Written by Pete Timmermann Thursday, 01 October 2015 21:49
I expect that it will be well-liked, and it won’t do anything but further bolster Villeneuve’s impressive young career.

French-Canadian Denis Villeneuve sure has shot up the list of directors to watch in the past five years. He first came to the attention of many in the film industry with Incendies in 2010, which was nominated for the Best Foreign-Language Film Oscar. His 2013 Hollywood picture Prisoners was paid much attention for being an above-average mystery/thriller, which is a type of movie it seems like everyone wants to see all the time, and yet good entries in the genre are few and far between. And then, as far as I’m concerned what is so far Villeneuve’s best movie, Enemy, the Jake Gyllenhaal doppelganger picture, was snuck out with relatively little fanfare in late 2013 and early 2014.
And now Villeneuve’s 2015 release, Sicario, is more along the lines of Prisoners—serious studio money behind it, big stars, positioned to be a hit. It’s also something of a mystery/thriller, though this time it’s more of a procedural taking place among Mexican drugs cartels (“sicario” means “hitman”) than it is a whodunit, like how Prisoners was.
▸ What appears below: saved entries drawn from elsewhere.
(** ** [alloc] then [free] *)

Lemma eqb_nonzero (n : N) : n ≠ 0 → negb (n =? 0) = true.
Proof. intros Hn. apply negb_true_iff, N.eqb_neq. exact Hn. Qed.

Lemma free_device_backed g w :
  allocated sizeofT g w → m_useVBO g = false →
  free g w =
    Ret (set_hptr 0 g)
        (logged (Release (HostArray (m_hptr g)))
          (with_host_avail (W_host_avail w + m_size g * sizeofT)
            (with_host (delete (m_hptr g)) w))).
Proof.
  intros (_ & (Hp & _ & b & Hb & Hbytes) & Hrest) Hvbo.
  rewrite Hvbo in Hrest. destruct Hrest as (Hv0 & Hv1 & _).
  unfold free, freeHost. rewrite (eqb_nonzero _ Hp).
  unfold delete_array, freeVbo, m_vbo_as_condition, mbind, M_bind, mret, M_ret.
  rewrite Hb, Hbytes. simpl_obj. rewrite Hv0. simpl_obj. rewrite Hv1.
  reflexivity.
Qed.

(** C1 fails on the code for an object in plain device memory. Whatever the
    size and whether double-buffered or not, when [alloc] without a graphics
    buffer returns, the [free] that follows returns too, and all it releases
    is the host array: the device heap is what it was, the first device
    slot is still a live allocation, and the object still points to it. *)
Theorem free_leaks_device_memory i1 i2 size db ea w g w1 :
  alloc sizeofT size false db ea (GpuArray_ctor i1 i2) w = Ret g w1 →
  ∃ g2 w2,
    free g w1 = Ret g2 w2 ∧
    W_log w2 = W_log w1 ++ [Release (HostArray (m_hptr g))] ∧
    W_dev w2 = W_dev w1 ∧
    m_dptr g2 0 = m_dptr g 0 ∧ m_dptr g 0 ≠ 0 ∧
    is_Some (W_dev w2 !! m_dptr g 0).
Proof.
  intros H. apply alloc_allocated in H as (Hall & _ & Hvbo & _).
  rewrite (free_device_backed _ _ Hall Hvbo).
  eexists _, _. split; [reflexivity|].
  destruct Hall as (_ & _ & Hrest). rewrite Hvbo in Hrest.
  destruct Hrest as (_ & _ & (Hp & b & Hb & _) & _).
  wcbn. rewrite Hb. eauto.
Qed.

(** ** [map], the transfer, [unmap] *)

Lemma cudaGLMapBufferObject_Ok v b w :
  W_gl w !! v = Some b → gl_registered b = true →
  gl_writeDiscard b = true → gl_mapped b = None →
  cudaGLMapBufferObject v w =
    ApiOk (fresh_name (W_dev w))
      (with_dev <[fresh_name (W_dev w) :=
                    Block (gl_bytes b) (W_discard w (gl_data b))]>
        (with_gl <[v := GlBuf (gl_bytes b) (gl_data b) (gl_elementArray b)
                           true true (Some (fresh_name (W_dev w)))]> w)).
Proof.
  intros Hb Hr Hd Hm. unfold cudaGLMapBufferObject.
  rewrite Hb, Hr, Hm, Hd. reflexivity.
Qed.

Lemma cudaGLUnmapBufferObject_Ok v b a blk w :
  W_gl w !! v = Some b → gl_mapped b = Some a → W_dev w !! a = Some blk →
  cudaGLUnmapBufferObject v w =
    ApiOk tt
      (with_dev (delete a)
        (with_gl <[v := GlBuf (gl_bytes b) (blk_data blk) (gl_elementArray b)
                           (gl_registered b) (gl_writeDiscard b) None]> w)).
Proof.
  intros Hb Hm Hblk. unfold cudaGLUnmapBufferObject.
  rewrite Hb, Hm, Hblk. reflexivity.
Qed.

Lemma role_inv_read g :
  role_inv g →
  m_currentRead g = 0 ∨ (m_currentRead g = 1 ∧ m_doubleBuffer g = true).
Proof.
  unfold role_inv. destruct (m_doubleBuffer g); intros H.
  - destruct H as [[-> _] | [-> _]]; auto.
  - destruct H as [-> _]. auto.
Qed.

Lemma map_allocated g w :
  allocated sizeofT g w →
  ∃ g1 w1,
    map g w = Ret g1 w1 ∧ in_transfer sizeofT g1 w1 ∧ same_but_dptr g g1 ∧
    W_host w1 = W_host w ∧ W_discard w1 = W_discard w ∧
    (∃ d, slot_seen g w (m_currentRead g) = Some d ∧
          dev_data g1 w1 (m_currentRead g) = Some d).
Proof.
  intros (Hinv & (Hp & Hlt & hb & Hhb & Hhbytes) & Hrest).
  pose proof (role_inv_read _ Hinv) as Hread.
  unfold map, in_transfer, same_but_dptr, same_roles, slot_seen, slot_data,
    dev_data.
  unfold mbind, M_bind, mret, M_ret, cutilSafeCall.
  destruct (m_useVBO g) eqn:Hvbo.
  - destruct Hrest as ((Hv0 & b0 & Hb0 & Hbytes0 & Hreg0 & Hwd0 & Hmap0) & Hrest).
    rewrite (eqb_nonzero _ Hv0).
    rewrite (cudaGLMapBufferObject_Ok _ _ _ Hb0 Hreg0 Hwd0 Hmap0).
    pose proof (fresh_name_nonzero (W_dev w)) as Ha0.
    set (a0 := fresh_name (W_dev w)) in *.
    destruct (m_doubleBuffer g) eqn:Hdb.
    + destruct Hrest as ((Hv1 & b1 & Hb1 & Hbytes1 & Hreg1 & Hwd1 & Hmap1) & Hne).
      simpl_obj. rewrite Hdb, (eqb_nonzero _ Hv1). simpl_obj.
      erewrite cudaGLMapBufferObject_Ok;
        [| simpl_obj; rewrite lookup_insert_ne by exact Hne; exact Hb1 | done..].
      simpl_obj.
      set (m1 := <[a0 := Block (gl_bytes b0) (W_discard w (gl_data b0))]> (W_dev w)).
      pose proof (fresh_name_nonzero m1) as Ha1.
      assert (a0 ≠ fresh_name m1) as Hane.
      { intros Heq. pose proof (fresh_name_None m1) as Hf.
        rewrite <- Heq in Hf. unfold m1 in Hf.
        rewrite lookup_insert_eq in Hf. discriminate. }
      set (a1 := fresh_name m1) in *.
      eexists _, _. split; [reflexivity|].
      unfold role_inv, host_ok, slot_mapped in *. simpl_obj.
      rewrite Hvbo, Hdb in *.
      rewrite !lookup_insert_eq.
      rewrite (lookup_insert_ne _ (m_vbo1 g) (m_vbo0 g)) by congruence.
      rewrite lookup_insert_eq.
      unfold m1.
      rewrite (lookup_insert_ne _ a1 a0) by congruence.
      rewrite lookup_insert_eq.
      split_and!; [solve [eauto 12 | tauto] .. |].
      destruct Hread as [-> | [-> _]]; simpl_obj.
      * rewrite Hb0. simpl_obj. eexists. split; [reflexivity|].
        rewrite lookup_insert_ne by congruence.
        rewrite lookup_insert_eq. reflexivity.
      * rewrite Hb1. simpl_obj. eexists. split; [reflexivity|].
        rewrite lookup_insert_eq. reflexivity.
    + simpl_obj. rewrite Hdb. simpl_obj.
      eexists _, _. split; [reflexivity|].
      unfold role_inv, host_ok, slot_mapped in *. simpl_obj.
      rewrite Hvbo, Hdb in *.
      rewrite !lookup_insert_eq.
      split_and!; [solve [eauto 12 | tauto] .. |].
      destruct Hread as [-> | [_ [=]]]. simpl_obj.
      rewrite Hb0. simpl_obj. eexists. split; [reflexivity|].
      rewrite lookup_insert_eq. reflexivity.
  - destruct Hrest as (Hv0 & Hv1 & Hd0 & Hd1).
    rewrite Hv0. simpl_obj. rewrite Hv1, andb_false_r. simpl_obj.
    eexists _, _. split; [reflexivity|].
    unfold host_ok. rewrite Hvbo. split_and!; [solve [eauto 12 | tauto] .. |].
    assert (∃ b, W_dev w !! m_dptr g (m_currentRead g) = Some b) as (b & Hb).
    { destruct Hread as [-> | [-> Hdb]].
      - destruct Hd0 as (_ & b & Hb & _). eauto.
      - rewrite Hdb in Hd1. destruct Hd1 as ((_ & b & Hb & _) & _). eauto. }
    rewrite Hb. simpl_obj. eauto.
Qed.

Hypothesis sizeofT_pos : 0 < sizeofT.

Lemma in_transfer_read_slot g w :
  in_transfer sizeofT g w →
  ∃ blk, W_dev w !! m_dptr g (m_currentRead g) = Some blk ∧
         blk_bytes blk = m_size g * sizeofT.
Proof.
  intros (Hinv & _ & Hrest). pose proof (role_inv_read _ Hinv) as Hread.
  destruct (m_useVBO g).
  - destruct Hrest as (H0 & H1). destruct Hread as [-> | [-> Hdb]].
    + destruct H0 as (_ & _ & b & blk & _ & _ & _ & _ & _ & Hblk & Hbytes).
      eauto.
    + rewrite Hdb in H1.
      destruct H1 as ((_ & _ & b & blk & _ & _ & _ & _ & _ & Hblk & Hbytes) & _).
      eauto.
  - destruct Hrest as (_ & _ & H0 & H1). destruct Hread as [-> | [-> Hdb]].
    + destruct H0 as (_ & blk & Hblk & Hbytes). eauto.
    + rewrite Hdb in H1. destruct H1 as ((_ & blk & Hblk & Hbytes) & _). eauto.
Qed.

Lemma lookup_insert_bytes (m : gmap N (block T)) p q blk' blk n :
  m !! p = Some blk → blk_bytes blk' = blk_bytes blk →
  (∃ b, m !! q = Some b ∧ blk_bytes b = n) →
  ∃ b, <[p := blk']> m !! q = Some b ∧ blk_bytes b = n.
Proof.
  intros Hp Hbytes (b & Hq & Hn). destruct (decide (p = q)) as [-> | Hne].
  - rewrite lookup_insert_eq. exists blk'. split; [done|]. congruence.
  - rewrite lookup_insert_ne by done. eauto.
Qed.

Lemma dev_ok_update g w p blk blk' i :
  W_dev w !! p = Some blk → blk_bytes blk' = blk_bytes blk →
  dev_ok sizeofT g w i → dev_ok sizeofT g (with_dev <[p := blk']> w) i.
Proof.
  intros Hp Hbytes (Hnz & Hb). split; [exact Hnz|].
  eapply lookup_insert_bytes; eassumption.
Qed.

Lemma slot_mapped_update g w p blk blk' i :
  W_dev w !! p = Some blk → blk_bytes blk' = blk_bytes blk →
  slot_mapped sizeofT g w i →
  slot_mapped sizeofT g (with_dev <[p := blk']> w) i.
Proof.
  intros Hp Hbytes (Hnz & Hpz & b & bk & Hb & H1 & H2 & H3 & H4 & Hbk & H5).
  split; [exact Hnz|]. split; [exact Hpz|].
  destruct (lookup_insert_bytes (W_dev w) p (m_dptr g i) blk' blk
              (m_size g * sizeofT) Hp Hbytes) as (bk' & Hbk' & H5'); [eauto|].
  exists b, bk'. done.
Qed.

Lemma in_transfer_update_dev g w p blk blk' :
  in_transfer sizeofT g w →
  W_dev w !! p = Some blk → blk_bytes blk' = blk_bytes blk →
  in_transfer sizeofT g (with_dev <[p := blk']> w).
Proof.
  intros (Hinv & Hhost & Hrest) Hp Hbytes. split; [exact Hinv|].
  split; [exact Hhost|].
  pose proof (dev_ok_update g w p blk blk') as Hd.
  pose proof (slot_mapped_update g w p blk blk') as Hs.
  destruct (m_useVBO g), (m_doubleBuffer g).
  - destruct Hrest as (H0 & H1 & Hne1 & Hne2). split_and!; auto.
  - destruct Hrest as (H0 & H1). split_and!; auto.
  - destruct Hrest as (H0 & H1 & H2 & H3 & Hne). split_and!; auto.
  - destruct Hrest as (H0 & H1 & H2 & _). split_and!; auto.
Qed.

Lemma in_transfer_update_host g w blk blk' :
  in_transfer sizeofT g w →
  W_host w !! m_hptr g = Some blk → blk_bytes blk' = blk_bytes blk →
  in_transfer sizeofT g (with_host <[m_hptr g := blk']> w).
Proof.
  intros (Hinv & (Hp & Hlt & b & Hb & Hn) & Hrest) Hblk Hbytes.
  split; [exact Hinv|]. split; [|exact Hrest].
  split; [exact Hp|]. split; [exact Hlt|]. wcbn.
  rewrite lookup_insert_eq. exists blk'. split; [done|]. congruence.
Qed.

Lemma blit_same_offset (dst src : N → T) start n i :
  blit dst src start start n i = if in_range start n i then src i else dst i.
Proof.
  unfold blit, in_range. destruct (start <=? i) eqn:Hle; [|reflexivity].
  wcbn. destruct (i <? start + n); [|reflexivity].
  apply N.leb_le in Hle. f_equal. lia.
Qed.

Lemma in_block_range (b : block T) start n size :
  blk_bytes b = size * sizeofT → start + n ≤ size →
  in_block sizeofT b start (n * sizeofT) = true.
Proof.
  intros Hb Hle. unfold in_block. rewrite Hb. apply N.leb_le. nia.
Qed.

(** The transfer itself, host to device. *)
Lemma memcpy_to_device g w start n :
  in_transfer sizeofT g w → start + n ≤ m_size g →
  ∃ w2 h d,
    cudaMemcpy sizeofT HOST_TO_DEVICE (m_dptr g (m_currentRead g)) start
      (m_hptr g) start (to_size_t (n * sizeofT)) w = ApiOk tt w2 ∧
    in_transfer sizeofT g w2 ∧
    W_host w2 = W_host w ∧ W_discard w2 = W_discard w ∧
    host_data g w = Some h ∧ dev_data g w (m_currentRead g) = Some d ∧
    dev_data g w2 (m_currentRead g) = Some (blit d h start start n).
Proof.
  intros Ht Hle. pose proof (in_transfer_read_slot _ _ Ht) as (blk & Hblk & Hbytes).
  pose proof Ht as (_ & (_ & Hlt & hb & Hhb & Hhbytes) & _).
  assert (n * sizeofT < size_max) as Hsmall by nia.
  unfold cudaMemcpy, host_data, dev_data.
  rewrite to_size_t_small by exact Hsmall.
  rewrite Hblk, Hhb.
  rewrite (in_block_range _ _ _ _ Hbytes Hle), (in_block_range _ _ _ _ Hhbytes Hle).
  rewrite N.div_mul by lia. wcbn.
  eexists _, _, _. split; [reflexivity|].
  split; [eapply in_transfer_update_dev; [exact Ht | exact Hblk | done] |].
  wcbn. rewrite lookup_insert_eq. done.
Qed.

(** The transfer itself, device to host. *)
Lemma memcpy_to_host g w start n :
  in_transfer sizeofT g w → start + n ≤ m_size g →
  ∃ w2 h d,
    cudaMemcpy sizeofT DEVICE_TO_HOST (m_hptr g) start
      (m_dptr g (m_currentRead g)) start (to_size_t (n * sizeofT)) w
      = ApiOk tt w2 ∧
    in_transfer sizeofT g w2 ∧
    W_dev w2 = W_dev w ∧ W_discard w2 = W_discard w ∧
    host_data g w = Some h ∧ dev_data g w (m_currentRead g) = Some d ∧
    host_data g w2 = Some (blit h d start start n).
Proof.
  intros Ht Hle. pose proof (in_transfer_read_slot _ _ Ht) as (blk & Hblk & Hbytes).
  pose proof Ht as (_ & (_ & Hlt & hb & Hhb & Hhbytes) & _).
  assert (n * sizeofT < size_max) as Hsmall by nia.
  unfold cudaMemcpy, host_data, dev_data.
  rewrite to_size_t_small by exact Hsmall.
  rewrite Hblk, Hhb.
  rewrite (in_block_range _ _ _ _ Hbytes Hle), (in_block_range _ _ _ _ Hhbytes Hle).
  rewrite N.div_mul by lia. wcbn.
  eexists _, _, _. split; [reflexivity|].
  split; [eapply in_transfer_update_host; [exact Ht | exact Hhb | done] |].
  wcbn. rewrite lookup_insert_eq. done.
Qed.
Still, Prisoners and Sicario share some thematic concerns, such as if rogue tactics, torture, and the like are ever acceptable means to an end (which theme was also explored to much cultural debate in Kathryn Bigelow’s Zero Dark Thirty).
Our ostensible lead here is Kate Macer (Emily Blunt, always a welcome presence), an FBI agent who proves early in the film that she’s an agent to watch. As such, she’s recruited by a fellow named Matt Graver (Josh Brolin, same), who is the head of a special governmental task force to fight Mexican cartels. On Graver’s side is the morally questionable Alejandro (Benicio Del Toro, same; I’m seeing a trend here), who is vital to the operation for his inside knowledge and access to the cartels, but might just be the operation’s downfall all the same.
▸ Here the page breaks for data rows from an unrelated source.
Example register_succeeds :
  match fst (register (P := Demo.demo) dan (Demo.demo_world [])) with
  | Ok row => get row "email" = JStr "dan@example.com"
  | Throw _ => False
  end /\
  length (users (db (snd (register (P := Demo.demo) dan (Demo.demo_world []))))) = 4%nat /\
  length (auth_credentials
            (db (snd (register (P := Demo.demo) dan (Demo.demo_world []))))) = 3%nat.
Proof. vm_compute. repeat split. Qed.

Lemma register_duplicate_email_and_rollback_witness :
  register (P := Demo.demo)
      (mkUserData "Al" "A" "alice@example.com" None "pw") (Demo.demo_world []) =
    (Throw (new_error ValidationError "Email is already registered"),
     tick (Demo.demo_world [])) /\
  db (snd (register (P := Demo.demo) dan credential_insert_fails)) = Demo.demo_db /\
  tx (snd (register (P := Demo.demo) dan credential_insert_fails)) = None /\
  pool_out (snd (register (P := Demo.demo) dan credential_insert_fails)) = 0%nat.
Proof.
  destruct (register_duplicate_email_and_rollback (P := Demo.demo)
              (mkUserData "Al" "A" "alice@example.com" None "pw") (Demo.demo_world []))
    as (Hdup & _).
  destruct (register_duplicate_email_and_rollback (P := Demo.demo)
              dan credential_insert_fails)
    as (_ & Hkept & Hrolled).
  split; [|split].
  - apply (Hdup Demo.alice); [left; reflexivity | reflexivity | reflexivity].
  - apply (Hkept (new_error DatabaseError "Failed to register user")).
    vm_compute. reflexivity.
  - destruct (Hrolled Demo.ok_step Demo.ok_step Demo.ok_step Demo.ok_step
                Demo.ok_step Demo.bad_step [] "ECONNRESET"
                eq_refl eq_refl eq_refl eq_refl eq_refl eq_refl eq_refl eq_refl)
      as (_ & _ & Htx & Hpool); [intros s7 rest' H; discriminate H|].
    split; [exact Htx | exact Hpool].
Defined.

End Registration.

(** ** Error propagation in the credential subsystem *)

Module Propagation.
Import AuthService.
Section Propagation.
Context `{P : Platform}.


Section Rules.
Context (K : ErrorKind -> Prop).

Lemma raises_ret {A} (a : A) : raises_only K (ret a).
Proof. apply hoare_ret. intros; exact I. Qed.

Lemma raises_throw {A} (k : ErrorKind) (msg : string) :
  K k -> raises_only K (throw (A := A) (new_error k msg)).
Proof. intros Hk. apply hoare_throw. intros; exact Hk. Qed.

Lemma raises_throw_unclassified {A} (msg : string) :
  raises_only K (throw (A := A) (Unclassified msg)).
Proof. apply hoare_throw. intros; exact I. Qed.

Lemma raises_bind {A B} (m : M A) (k : A -> M B) :
  raises_only K m -> (forall a, raises_only K (k a)) -> raises_only K (bind m k).
Proof.
  intros Hm Hk. eapply hoare_bind; [exact Hm | | intros e w H; exact H].
  intros a. eapply hoare_conseq; [apply Hk | intros; exact I | intros r w H; exact H].
Qed.

Lemma raises_await_env : raises_only K await_env.
Proof. apply hoare_await_env; intros; exact I. Qed.

Lemma raises_gets {A} (f : World -> A) : raises_only K (gets f).
Proof. apply hoare_gets. intros; exact I. Qed.

Lemma raises_modify (f : World -> World) : raises_only K (modify f).
Proof. apply hoare_modify. intros; exact I. Qed.

Lemma raises_draw : raises_only K draw.
Proof. apply hoare_draw. intros; exact I. Qed.

Lemma raises_fresh_id : raises_only K fresh_id.
Proof. intros w r w' _ E. inversion E; subst. exact I. Qed.

Lemma raises_pool_query {A} (q : Z -> Db -> A * Db) : raises_only K (pool_query q).
Proof.
  apply raises_bind; [apply raises_await_env|].
  intros _ w r w' _ E. destruct (q (now w) (db w)). inversion E; subst. exact I.
Qed.

Lemma raises_conn_query {A} (q : Z -> Db -> A * Db) : raises_only K (conn_query q).
Proof.
  apply raises_bind; [apply raises_await_env|].
  intros _ w r w' _ E. destruct (tx w) as [t|].
  - destruct (q (now w) t). inversion E; subst. exact I.
  - destruct (q (now w) (db w)). inversion E; subst. exact I.
Qed.

Lemma raises_getConnection : raises_only K getConnection.
Proof. apply raises_bind; [apply raises_await_env | intros; apply raises_modify]. Qed.

Lemma raises_beginTransaction : raises_only K beginTransaction.
Proof. apply raises_bind; [apply raises_await_env | intros; apply raises_modify]. Qed.

Lemma raises_commit : raises_only K commit.
Proof. apply raises_bind; [apply raises_await_env | intros; apply raises_modify]. Qed.

Lemma raises_rollback : raises_only K rollback.
Proof. apply raises_bind; [apply raises_await_env | intros; apply raises_modify]. Qed.

Lemma raises_bcrypt_hash_m password : raises_only K (bcrypt_hash_m password).
Proof.
  apply raises_bind; [apply raises_await_env|]. intros _.
  apply raises_bind; [apply raises_draw | intros; apply raises_ret].
Qed.

Lemma raises_bcrypt_compare_m password hash :
  raises_only K (bcrypt_compare_m password hash).
Proof.
  apply raises_bind; [apply raises_await_env|]. intros _.
  destruct hash; first [apply raises_ret | apply raises_throw_unclassified].
Qed.

Lemma raises_jwt_verify_m token secret : raises_only K (jwt_verify_m token secret).
Proof.
  intros w r w' _ E. unfold jwt_verify_m in E.
  destruct (jwt_verify token secret (now w)); inversion E; subst; exact I.
Qed.

Lemma raises_rethrow {A} (e : Exn) :
  match e with Domain d => K (kind d) | Unclassified _ => True end ->
  raises_only K (throw (A := A) e).
Proof. intros He. apply hoare_throw. intros; exact He. Qed.

(** A handler adds no kind if it raises none beyond that of the
    exception it caught. *)
Lemma raises_try_catch {A} (m : M A) (h : Exn -> M A) :
  raises_only K m ->
  (forall e, match e with Domain d => K (kind d) | Unclassified _ => True end ->
             raises_only K (h e)) ->
  raises_only K (try_catch m h).
Proof.
  intros Hm Hh. eapply hoare_try_catch; [exact Hm | | intros a w H; exact H].
  intros e w r w' He E. exact (Hh e He w r w' I E).
Qed.

End Rules.

(** *** What each try block can raise *)

Lemma getUserById_body_raises userId :
  raises_only (fun k => k = NotFoundError) (getUserById_body userId).
Proof.
  unfold getUserById_body. apply raises_bind; [apply raises_pool_query|].
  intros [|u us]; [apply raises_throw; reflexivity | apply raises_ret].
Qed.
The script from usual TV writer Taylor Sheridan (Sons of Anarchy, Veronica Mars) is smart and compelling (a character on why it’s important to catch a murderous cartel kingpin: “to find him would be like discovering a vaccine”), and, as stated before, the cast is nothing short of great, but my big takeaway as I was first watching the film was that the best thing about it was its cinematography. It’s shot in an elegant, unassuming way, where individual shot compositions tend to be very pretty and in possession of key narrative information, and yet it never really calls attention to how well it’s shot. (A favorite sequence involves a traffic jam, surely the best-filmed one since Jean-Luc Godard’s 1967 film Weekend.) As the end credits came up I was all ready to learn the name of some great new cinematographer whom I’d never noticed before, and was borderline disappointed to find that the film was shot by Roger Deakins (Skyfall, No Country for Old Men, The Assassination of Jesse James by the Coward Robert Ford… I could go on), who has long since established that he’s one of the best cinematographers of modern times. Oh well. He turns in more excellent work here.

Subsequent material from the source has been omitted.